[DATASET EXCERPTS Boundary: Start]
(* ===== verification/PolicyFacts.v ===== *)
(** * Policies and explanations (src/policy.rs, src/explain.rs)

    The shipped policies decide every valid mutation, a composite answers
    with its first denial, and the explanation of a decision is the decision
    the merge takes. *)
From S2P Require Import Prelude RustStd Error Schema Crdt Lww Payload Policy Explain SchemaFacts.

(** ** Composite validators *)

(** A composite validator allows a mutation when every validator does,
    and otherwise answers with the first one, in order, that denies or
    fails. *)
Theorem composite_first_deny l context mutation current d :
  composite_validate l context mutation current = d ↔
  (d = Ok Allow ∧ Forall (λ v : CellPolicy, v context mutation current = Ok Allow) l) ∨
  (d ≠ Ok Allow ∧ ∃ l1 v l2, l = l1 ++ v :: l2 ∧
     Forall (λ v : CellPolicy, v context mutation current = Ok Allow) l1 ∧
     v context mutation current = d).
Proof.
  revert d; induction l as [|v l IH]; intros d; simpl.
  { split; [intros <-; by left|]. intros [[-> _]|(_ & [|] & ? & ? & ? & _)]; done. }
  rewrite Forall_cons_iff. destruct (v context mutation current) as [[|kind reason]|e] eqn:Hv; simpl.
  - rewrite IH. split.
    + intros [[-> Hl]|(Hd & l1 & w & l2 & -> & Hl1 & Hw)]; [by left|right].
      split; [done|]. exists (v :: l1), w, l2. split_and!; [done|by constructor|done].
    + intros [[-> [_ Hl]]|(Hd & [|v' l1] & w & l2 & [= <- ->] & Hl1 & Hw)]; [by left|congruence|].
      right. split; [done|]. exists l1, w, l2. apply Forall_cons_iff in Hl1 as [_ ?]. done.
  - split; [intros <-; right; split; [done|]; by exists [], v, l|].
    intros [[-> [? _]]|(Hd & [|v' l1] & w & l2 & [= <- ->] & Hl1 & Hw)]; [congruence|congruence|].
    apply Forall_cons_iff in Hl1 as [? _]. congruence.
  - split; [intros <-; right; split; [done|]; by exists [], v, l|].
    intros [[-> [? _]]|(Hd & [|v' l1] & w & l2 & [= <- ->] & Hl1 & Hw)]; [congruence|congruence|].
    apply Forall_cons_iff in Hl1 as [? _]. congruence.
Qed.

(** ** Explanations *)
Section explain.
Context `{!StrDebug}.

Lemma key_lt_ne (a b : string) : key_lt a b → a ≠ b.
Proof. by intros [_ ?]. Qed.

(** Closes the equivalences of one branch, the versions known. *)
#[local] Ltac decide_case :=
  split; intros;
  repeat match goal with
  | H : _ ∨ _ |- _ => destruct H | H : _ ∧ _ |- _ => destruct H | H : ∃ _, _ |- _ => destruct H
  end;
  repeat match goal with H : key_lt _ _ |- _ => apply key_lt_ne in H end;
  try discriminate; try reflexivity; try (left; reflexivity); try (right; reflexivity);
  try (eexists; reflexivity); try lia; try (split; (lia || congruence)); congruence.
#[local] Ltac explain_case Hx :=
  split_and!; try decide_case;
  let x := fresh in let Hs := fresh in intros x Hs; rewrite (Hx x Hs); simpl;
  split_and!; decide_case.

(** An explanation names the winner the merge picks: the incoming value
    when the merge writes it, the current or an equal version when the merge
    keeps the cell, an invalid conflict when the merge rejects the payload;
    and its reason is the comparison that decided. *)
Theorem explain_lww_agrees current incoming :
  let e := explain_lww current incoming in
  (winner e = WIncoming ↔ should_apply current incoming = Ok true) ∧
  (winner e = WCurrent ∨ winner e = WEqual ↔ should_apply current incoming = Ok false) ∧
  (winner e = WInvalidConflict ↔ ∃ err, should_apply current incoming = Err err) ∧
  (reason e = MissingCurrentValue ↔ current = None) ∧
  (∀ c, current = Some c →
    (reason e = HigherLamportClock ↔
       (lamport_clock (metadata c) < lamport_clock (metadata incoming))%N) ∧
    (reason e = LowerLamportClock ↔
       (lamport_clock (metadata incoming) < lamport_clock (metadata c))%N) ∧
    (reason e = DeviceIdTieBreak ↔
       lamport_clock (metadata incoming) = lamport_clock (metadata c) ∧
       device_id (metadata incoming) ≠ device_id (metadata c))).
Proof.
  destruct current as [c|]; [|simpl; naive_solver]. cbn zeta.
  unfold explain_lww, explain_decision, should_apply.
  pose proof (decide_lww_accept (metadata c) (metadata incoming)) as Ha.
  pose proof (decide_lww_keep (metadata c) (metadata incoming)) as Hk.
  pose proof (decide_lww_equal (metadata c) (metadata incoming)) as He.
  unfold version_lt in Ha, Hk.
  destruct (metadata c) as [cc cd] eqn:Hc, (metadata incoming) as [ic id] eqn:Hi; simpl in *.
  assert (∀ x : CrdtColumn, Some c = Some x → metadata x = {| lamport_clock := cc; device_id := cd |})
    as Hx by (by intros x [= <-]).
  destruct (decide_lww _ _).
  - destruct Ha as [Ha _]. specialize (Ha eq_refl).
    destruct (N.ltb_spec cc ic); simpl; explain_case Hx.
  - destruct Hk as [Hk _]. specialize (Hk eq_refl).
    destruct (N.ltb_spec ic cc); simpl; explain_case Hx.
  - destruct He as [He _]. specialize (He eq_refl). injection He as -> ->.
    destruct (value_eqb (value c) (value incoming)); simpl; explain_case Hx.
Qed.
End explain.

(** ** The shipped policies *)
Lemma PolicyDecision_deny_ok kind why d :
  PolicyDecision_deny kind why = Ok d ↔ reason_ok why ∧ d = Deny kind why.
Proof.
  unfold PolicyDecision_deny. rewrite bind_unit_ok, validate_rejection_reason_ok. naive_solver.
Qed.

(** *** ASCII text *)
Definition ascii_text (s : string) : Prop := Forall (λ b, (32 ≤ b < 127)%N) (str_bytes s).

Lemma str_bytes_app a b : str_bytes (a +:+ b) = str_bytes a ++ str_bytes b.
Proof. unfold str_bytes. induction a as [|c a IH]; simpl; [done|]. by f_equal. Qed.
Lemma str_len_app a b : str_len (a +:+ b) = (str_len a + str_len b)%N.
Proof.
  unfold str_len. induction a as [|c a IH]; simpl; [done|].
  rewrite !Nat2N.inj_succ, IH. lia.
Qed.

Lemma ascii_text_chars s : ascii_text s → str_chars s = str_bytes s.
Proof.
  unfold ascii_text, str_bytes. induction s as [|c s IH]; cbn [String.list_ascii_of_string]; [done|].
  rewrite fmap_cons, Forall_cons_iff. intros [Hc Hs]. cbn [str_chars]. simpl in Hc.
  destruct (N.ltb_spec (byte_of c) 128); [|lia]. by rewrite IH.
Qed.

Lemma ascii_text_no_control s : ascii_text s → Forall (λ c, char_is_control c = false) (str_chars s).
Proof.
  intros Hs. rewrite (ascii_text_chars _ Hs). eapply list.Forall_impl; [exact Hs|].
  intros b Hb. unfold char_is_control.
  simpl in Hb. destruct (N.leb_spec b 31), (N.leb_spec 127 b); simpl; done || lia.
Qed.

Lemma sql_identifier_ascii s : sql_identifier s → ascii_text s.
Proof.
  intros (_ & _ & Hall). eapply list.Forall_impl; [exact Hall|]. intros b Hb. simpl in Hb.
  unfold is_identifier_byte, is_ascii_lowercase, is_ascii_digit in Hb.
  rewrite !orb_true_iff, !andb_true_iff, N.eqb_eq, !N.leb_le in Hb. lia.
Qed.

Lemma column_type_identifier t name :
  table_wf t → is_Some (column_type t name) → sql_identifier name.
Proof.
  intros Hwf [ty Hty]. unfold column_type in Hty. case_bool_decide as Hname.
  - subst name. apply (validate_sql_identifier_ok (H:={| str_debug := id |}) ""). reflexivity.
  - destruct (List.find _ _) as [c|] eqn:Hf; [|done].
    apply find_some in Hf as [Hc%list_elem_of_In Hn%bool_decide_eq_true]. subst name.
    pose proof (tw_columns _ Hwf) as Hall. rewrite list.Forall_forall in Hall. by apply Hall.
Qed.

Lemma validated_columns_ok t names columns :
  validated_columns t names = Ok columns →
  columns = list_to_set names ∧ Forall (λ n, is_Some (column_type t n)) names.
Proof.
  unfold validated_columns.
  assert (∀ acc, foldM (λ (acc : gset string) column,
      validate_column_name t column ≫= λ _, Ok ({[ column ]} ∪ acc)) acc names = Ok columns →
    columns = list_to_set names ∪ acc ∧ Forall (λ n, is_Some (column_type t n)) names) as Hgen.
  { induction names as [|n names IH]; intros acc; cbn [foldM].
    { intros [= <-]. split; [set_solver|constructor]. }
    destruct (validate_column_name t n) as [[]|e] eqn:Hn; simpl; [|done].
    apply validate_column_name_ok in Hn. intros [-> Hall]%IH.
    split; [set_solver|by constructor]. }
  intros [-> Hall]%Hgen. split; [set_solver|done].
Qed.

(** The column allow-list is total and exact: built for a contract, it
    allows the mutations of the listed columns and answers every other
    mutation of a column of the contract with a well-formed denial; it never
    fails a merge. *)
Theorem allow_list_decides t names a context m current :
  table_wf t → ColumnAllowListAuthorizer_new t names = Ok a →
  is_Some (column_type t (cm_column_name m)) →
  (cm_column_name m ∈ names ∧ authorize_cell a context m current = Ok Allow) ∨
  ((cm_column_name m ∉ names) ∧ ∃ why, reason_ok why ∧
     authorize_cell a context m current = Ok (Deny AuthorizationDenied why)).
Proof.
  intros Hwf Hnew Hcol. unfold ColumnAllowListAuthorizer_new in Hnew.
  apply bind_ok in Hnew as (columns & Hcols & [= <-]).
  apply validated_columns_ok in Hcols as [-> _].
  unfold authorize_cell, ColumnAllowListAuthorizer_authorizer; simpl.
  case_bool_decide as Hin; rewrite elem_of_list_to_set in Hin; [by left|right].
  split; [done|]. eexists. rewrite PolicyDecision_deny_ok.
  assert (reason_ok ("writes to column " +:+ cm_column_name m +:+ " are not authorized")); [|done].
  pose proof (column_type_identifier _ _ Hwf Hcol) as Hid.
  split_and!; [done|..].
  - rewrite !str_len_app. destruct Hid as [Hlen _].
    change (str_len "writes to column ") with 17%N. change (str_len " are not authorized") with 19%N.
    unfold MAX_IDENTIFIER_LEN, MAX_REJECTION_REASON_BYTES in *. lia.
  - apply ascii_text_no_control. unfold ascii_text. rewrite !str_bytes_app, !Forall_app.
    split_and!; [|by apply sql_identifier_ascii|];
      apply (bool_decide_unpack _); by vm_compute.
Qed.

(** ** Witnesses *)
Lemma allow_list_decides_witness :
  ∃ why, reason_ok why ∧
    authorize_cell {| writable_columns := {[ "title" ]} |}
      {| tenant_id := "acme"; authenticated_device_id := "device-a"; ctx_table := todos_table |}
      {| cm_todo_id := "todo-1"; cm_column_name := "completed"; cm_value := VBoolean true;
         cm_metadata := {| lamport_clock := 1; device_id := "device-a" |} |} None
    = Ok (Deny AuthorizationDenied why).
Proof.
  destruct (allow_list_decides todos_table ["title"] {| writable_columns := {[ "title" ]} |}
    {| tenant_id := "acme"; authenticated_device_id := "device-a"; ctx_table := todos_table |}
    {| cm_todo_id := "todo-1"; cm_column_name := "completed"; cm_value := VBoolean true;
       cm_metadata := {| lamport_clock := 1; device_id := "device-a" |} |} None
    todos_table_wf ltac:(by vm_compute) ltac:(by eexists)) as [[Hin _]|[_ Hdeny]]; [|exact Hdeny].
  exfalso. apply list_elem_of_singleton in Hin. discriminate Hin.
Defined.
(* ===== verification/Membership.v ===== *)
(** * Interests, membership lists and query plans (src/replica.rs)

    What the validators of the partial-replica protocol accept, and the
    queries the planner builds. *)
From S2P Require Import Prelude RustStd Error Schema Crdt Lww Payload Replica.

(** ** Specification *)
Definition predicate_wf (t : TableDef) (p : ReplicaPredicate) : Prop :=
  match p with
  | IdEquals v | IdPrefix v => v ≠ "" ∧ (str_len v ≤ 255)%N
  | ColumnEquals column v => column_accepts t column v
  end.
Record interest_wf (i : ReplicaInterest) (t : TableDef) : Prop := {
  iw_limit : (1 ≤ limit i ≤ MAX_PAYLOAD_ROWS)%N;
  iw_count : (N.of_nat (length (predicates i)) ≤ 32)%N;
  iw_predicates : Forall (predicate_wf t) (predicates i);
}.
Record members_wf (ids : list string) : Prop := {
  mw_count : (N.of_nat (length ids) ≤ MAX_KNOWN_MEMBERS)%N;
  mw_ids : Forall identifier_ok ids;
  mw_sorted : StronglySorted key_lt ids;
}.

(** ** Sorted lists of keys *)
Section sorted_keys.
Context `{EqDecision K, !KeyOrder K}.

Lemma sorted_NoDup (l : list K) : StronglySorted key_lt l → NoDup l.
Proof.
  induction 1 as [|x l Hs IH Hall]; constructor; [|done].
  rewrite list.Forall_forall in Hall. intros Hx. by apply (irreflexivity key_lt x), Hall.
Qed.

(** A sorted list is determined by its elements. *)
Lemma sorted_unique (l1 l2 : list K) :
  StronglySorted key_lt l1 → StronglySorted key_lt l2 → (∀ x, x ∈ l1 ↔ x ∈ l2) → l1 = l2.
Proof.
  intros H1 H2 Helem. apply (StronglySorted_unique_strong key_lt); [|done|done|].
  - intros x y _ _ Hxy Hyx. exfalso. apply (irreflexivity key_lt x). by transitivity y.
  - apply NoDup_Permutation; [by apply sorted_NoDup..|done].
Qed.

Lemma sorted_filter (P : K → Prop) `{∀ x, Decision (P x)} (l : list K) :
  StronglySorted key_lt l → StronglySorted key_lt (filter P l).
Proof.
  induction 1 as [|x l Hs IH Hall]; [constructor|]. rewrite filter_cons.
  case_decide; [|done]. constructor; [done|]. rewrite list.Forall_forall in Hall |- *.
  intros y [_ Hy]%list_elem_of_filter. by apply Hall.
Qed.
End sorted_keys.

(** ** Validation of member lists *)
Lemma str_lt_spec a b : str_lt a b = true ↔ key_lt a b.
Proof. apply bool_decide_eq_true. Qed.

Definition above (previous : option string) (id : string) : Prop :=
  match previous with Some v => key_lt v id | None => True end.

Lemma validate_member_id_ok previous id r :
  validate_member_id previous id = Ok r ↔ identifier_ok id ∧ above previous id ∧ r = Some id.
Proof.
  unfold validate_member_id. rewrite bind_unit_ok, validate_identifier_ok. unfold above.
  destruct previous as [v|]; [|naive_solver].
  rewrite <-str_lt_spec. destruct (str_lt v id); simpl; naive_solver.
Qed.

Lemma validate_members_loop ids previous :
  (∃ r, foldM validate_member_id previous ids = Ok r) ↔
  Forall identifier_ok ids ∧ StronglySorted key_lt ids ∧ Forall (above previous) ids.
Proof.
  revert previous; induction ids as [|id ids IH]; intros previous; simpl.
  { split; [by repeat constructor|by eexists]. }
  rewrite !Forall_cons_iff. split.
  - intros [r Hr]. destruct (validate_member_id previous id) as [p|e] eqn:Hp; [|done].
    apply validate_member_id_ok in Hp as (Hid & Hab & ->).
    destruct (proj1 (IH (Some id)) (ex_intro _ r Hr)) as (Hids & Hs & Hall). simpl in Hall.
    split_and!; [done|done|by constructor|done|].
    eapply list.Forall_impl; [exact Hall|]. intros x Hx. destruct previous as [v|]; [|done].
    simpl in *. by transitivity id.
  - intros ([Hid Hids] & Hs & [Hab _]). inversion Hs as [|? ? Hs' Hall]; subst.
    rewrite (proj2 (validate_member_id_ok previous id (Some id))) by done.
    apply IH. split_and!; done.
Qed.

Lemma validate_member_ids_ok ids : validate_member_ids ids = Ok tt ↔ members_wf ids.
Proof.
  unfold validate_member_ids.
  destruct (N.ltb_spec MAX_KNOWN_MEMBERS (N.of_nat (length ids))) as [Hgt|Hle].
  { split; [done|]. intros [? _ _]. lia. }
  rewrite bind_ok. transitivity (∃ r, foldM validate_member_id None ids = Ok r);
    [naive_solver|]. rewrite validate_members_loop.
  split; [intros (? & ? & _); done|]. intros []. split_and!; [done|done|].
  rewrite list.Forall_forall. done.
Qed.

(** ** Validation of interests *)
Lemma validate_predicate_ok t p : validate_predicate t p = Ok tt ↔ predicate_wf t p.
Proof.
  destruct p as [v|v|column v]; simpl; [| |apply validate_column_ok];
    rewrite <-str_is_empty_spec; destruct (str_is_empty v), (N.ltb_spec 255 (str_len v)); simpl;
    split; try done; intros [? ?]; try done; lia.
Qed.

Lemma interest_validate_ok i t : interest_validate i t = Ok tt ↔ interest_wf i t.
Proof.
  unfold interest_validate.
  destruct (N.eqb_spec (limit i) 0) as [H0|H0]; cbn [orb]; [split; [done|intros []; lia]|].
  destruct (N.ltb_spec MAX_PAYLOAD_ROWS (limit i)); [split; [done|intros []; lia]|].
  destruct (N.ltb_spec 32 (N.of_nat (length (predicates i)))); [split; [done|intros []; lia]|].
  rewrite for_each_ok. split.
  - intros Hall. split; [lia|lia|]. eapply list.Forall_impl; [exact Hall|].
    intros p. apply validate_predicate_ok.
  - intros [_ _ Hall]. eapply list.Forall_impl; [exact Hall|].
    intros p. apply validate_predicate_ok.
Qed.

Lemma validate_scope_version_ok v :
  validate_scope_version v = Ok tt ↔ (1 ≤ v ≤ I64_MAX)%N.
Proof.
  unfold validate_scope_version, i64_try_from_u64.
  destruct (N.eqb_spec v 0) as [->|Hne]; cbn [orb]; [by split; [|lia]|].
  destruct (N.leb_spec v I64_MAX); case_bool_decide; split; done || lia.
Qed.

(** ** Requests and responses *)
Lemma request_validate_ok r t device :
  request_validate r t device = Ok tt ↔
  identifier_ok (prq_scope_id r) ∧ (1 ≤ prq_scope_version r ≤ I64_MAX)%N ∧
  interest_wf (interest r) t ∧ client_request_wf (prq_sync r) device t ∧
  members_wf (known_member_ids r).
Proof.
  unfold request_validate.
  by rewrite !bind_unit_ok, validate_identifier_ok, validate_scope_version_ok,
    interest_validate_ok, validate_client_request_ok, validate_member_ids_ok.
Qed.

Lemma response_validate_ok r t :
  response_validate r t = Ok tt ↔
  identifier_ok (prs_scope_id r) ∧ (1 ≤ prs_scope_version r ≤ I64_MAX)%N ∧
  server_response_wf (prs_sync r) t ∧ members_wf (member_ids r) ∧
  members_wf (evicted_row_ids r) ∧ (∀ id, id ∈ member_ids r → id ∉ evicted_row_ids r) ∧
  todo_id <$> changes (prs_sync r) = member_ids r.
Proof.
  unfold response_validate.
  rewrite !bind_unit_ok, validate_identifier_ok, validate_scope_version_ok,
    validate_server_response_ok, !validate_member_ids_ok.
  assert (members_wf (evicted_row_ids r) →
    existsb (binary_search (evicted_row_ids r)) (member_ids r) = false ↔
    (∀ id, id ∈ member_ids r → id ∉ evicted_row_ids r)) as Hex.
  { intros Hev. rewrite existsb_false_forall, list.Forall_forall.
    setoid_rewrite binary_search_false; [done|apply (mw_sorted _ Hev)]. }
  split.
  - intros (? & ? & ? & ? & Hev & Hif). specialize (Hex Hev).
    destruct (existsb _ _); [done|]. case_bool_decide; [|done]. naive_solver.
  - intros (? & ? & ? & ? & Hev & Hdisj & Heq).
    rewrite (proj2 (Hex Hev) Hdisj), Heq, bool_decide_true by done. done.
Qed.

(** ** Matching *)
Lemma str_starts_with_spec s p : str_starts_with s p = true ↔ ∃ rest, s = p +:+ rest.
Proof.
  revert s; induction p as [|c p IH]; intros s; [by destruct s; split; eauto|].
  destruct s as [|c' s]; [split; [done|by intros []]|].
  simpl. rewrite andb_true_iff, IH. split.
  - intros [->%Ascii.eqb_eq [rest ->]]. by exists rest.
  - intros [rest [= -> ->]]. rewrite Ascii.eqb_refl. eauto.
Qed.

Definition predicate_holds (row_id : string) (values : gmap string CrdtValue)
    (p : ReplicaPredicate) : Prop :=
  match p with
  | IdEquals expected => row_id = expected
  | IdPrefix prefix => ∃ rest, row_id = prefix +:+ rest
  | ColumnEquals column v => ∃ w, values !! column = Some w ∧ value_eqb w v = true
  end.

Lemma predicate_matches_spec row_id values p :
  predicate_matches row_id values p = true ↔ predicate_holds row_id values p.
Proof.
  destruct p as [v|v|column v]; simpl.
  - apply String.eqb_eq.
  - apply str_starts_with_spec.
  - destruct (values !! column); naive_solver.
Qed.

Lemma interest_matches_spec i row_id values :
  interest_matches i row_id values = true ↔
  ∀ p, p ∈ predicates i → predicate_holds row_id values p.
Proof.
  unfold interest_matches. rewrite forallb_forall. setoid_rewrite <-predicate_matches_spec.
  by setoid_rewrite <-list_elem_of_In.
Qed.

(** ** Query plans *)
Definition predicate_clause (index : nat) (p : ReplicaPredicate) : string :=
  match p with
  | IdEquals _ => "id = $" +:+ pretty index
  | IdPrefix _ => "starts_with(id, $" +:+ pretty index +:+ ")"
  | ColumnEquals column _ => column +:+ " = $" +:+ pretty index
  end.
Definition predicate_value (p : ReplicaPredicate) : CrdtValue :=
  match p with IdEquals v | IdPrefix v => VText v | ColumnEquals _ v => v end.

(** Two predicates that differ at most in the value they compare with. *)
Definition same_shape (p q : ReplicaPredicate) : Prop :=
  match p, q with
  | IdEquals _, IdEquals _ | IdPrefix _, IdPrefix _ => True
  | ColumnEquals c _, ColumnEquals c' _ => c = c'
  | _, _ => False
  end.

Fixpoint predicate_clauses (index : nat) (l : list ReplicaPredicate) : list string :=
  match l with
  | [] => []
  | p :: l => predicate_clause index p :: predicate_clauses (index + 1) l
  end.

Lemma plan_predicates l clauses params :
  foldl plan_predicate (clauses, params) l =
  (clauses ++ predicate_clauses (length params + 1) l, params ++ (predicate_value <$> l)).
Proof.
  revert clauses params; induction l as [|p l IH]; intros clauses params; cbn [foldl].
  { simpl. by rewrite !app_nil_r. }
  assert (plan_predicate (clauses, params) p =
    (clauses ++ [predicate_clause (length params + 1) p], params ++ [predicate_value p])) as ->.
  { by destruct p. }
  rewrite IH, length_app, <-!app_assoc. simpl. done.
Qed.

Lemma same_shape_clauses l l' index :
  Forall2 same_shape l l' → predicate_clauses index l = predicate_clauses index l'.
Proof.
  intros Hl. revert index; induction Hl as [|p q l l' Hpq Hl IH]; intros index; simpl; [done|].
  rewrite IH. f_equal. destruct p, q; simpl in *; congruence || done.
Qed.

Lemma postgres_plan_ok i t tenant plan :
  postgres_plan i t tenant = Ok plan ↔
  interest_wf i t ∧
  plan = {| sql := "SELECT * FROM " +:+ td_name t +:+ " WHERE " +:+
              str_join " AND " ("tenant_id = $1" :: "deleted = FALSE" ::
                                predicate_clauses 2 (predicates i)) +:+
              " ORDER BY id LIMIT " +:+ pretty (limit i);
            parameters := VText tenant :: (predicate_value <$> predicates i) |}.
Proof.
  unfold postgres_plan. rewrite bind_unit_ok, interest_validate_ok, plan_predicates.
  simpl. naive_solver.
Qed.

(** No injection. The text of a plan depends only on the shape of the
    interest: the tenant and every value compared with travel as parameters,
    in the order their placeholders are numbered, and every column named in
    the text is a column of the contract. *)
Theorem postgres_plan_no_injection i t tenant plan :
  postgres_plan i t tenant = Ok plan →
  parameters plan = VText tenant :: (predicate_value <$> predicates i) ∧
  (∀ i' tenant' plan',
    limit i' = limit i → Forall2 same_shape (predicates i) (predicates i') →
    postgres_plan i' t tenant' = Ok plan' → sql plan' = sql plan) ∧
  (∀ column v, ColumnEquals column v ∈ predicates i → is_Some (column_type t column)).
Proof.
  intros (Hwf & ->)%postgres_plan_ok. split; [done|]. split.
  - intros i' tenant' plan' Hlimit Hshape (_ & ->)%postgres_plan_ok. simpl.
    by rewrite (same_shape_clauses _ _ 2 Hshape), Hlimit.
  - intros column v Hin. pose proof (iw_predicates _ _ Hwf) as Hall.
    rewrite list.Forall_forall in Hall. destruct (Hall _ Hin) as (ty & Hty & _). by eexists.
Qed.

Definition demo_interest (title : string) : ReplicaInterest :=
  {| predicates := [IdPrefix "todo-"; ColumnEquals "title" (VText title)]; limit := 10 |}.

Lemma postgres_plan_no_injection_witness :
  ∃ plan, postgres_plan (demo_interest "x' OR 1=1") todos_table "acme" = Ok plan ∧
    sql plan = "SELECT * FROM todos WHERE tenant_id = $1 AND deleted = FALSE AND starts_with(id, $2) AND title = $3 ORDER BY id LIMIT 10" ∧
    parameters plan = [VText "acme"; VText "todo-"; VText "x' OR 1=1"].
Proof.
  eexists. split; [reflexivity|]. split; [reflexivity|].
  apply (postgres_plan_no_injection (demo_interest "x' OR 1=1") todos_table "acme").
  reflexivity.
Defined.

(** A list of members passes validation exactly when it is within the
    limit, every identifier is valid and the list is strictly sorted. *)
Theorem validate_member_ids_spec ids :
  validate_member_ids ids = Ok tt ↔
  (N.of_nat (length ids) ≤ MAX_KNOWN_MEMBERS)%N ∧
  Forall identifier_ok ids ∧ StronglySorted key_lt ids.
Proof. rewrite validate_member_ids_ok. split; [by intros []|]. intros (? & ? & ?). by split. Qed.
[DATASET EXCERPTS Boundary: End]
### EXERCISE DIRECTIONS
Given the data above, transcribe exactly the lines from the one containing "rewrite for_each_ok. split." down to the one containing "server_response_wf (prs_sync r)", and no others.

### EXPECTED ANSWER
  rewrite for_each_ok. split.
  - intros Hall. split; [lia|lia|]. eapply list.Forall_impl; [exact Hall|].
    intros p. apply validate_predicate_ok.
  - intros [_ _ Hall]. eapply list.Forall_impl; [exact Hall|].
    intros p. apply validate_predicate_ok.
Qed.

Lemma validate_scope_version_ok v :
  validate_scope_version v = Ok tt ↔ (1 ≤ v ≤ I64_MAX)%N.
Proof.
  unfold validate_scope_version, i64_try_from_u64.
  destruct (N.eqb_spec v 0) as [->|Hne]; cbn [orb]; [by split; [|lia]|].
  destruct (N.leb_spec v I64_MAX); case_bool_decide; split; done || lia.
Qed.

(** ** Requests and responses *)
Lemma request_validate_ok r t device :
  request_validate r t device = Ok tt ↔
  identifier_ok (prq_scope_id r) ∧ (1 ≤ prq_scope_version r ≤ I64_MAX)%N ∧
  interest_wf (interest r) t ∧ client_request_wf (prq_sync r) device t ∧
  members_wf (known_member_ids r).
Proof.
  unfold request_validate.
  by rewrite !bind_unit_ok, validate_identifier_ok, validate_scope_version_ok,
    interest_validate_ok, validate_client_request_ok, validate_member_ids_ok.
Qed.

Lemma response_validate_ok r t :
  response_validate r t = Ok tt ↔
  identifier_ok (prs_scope_id r) ∧ (1 ≤ prs_scope_version r ≤ I64_MAX)%N ∧
  server_response_wf (prs_sync r) t ∧ members_wf (member_ids r) ∧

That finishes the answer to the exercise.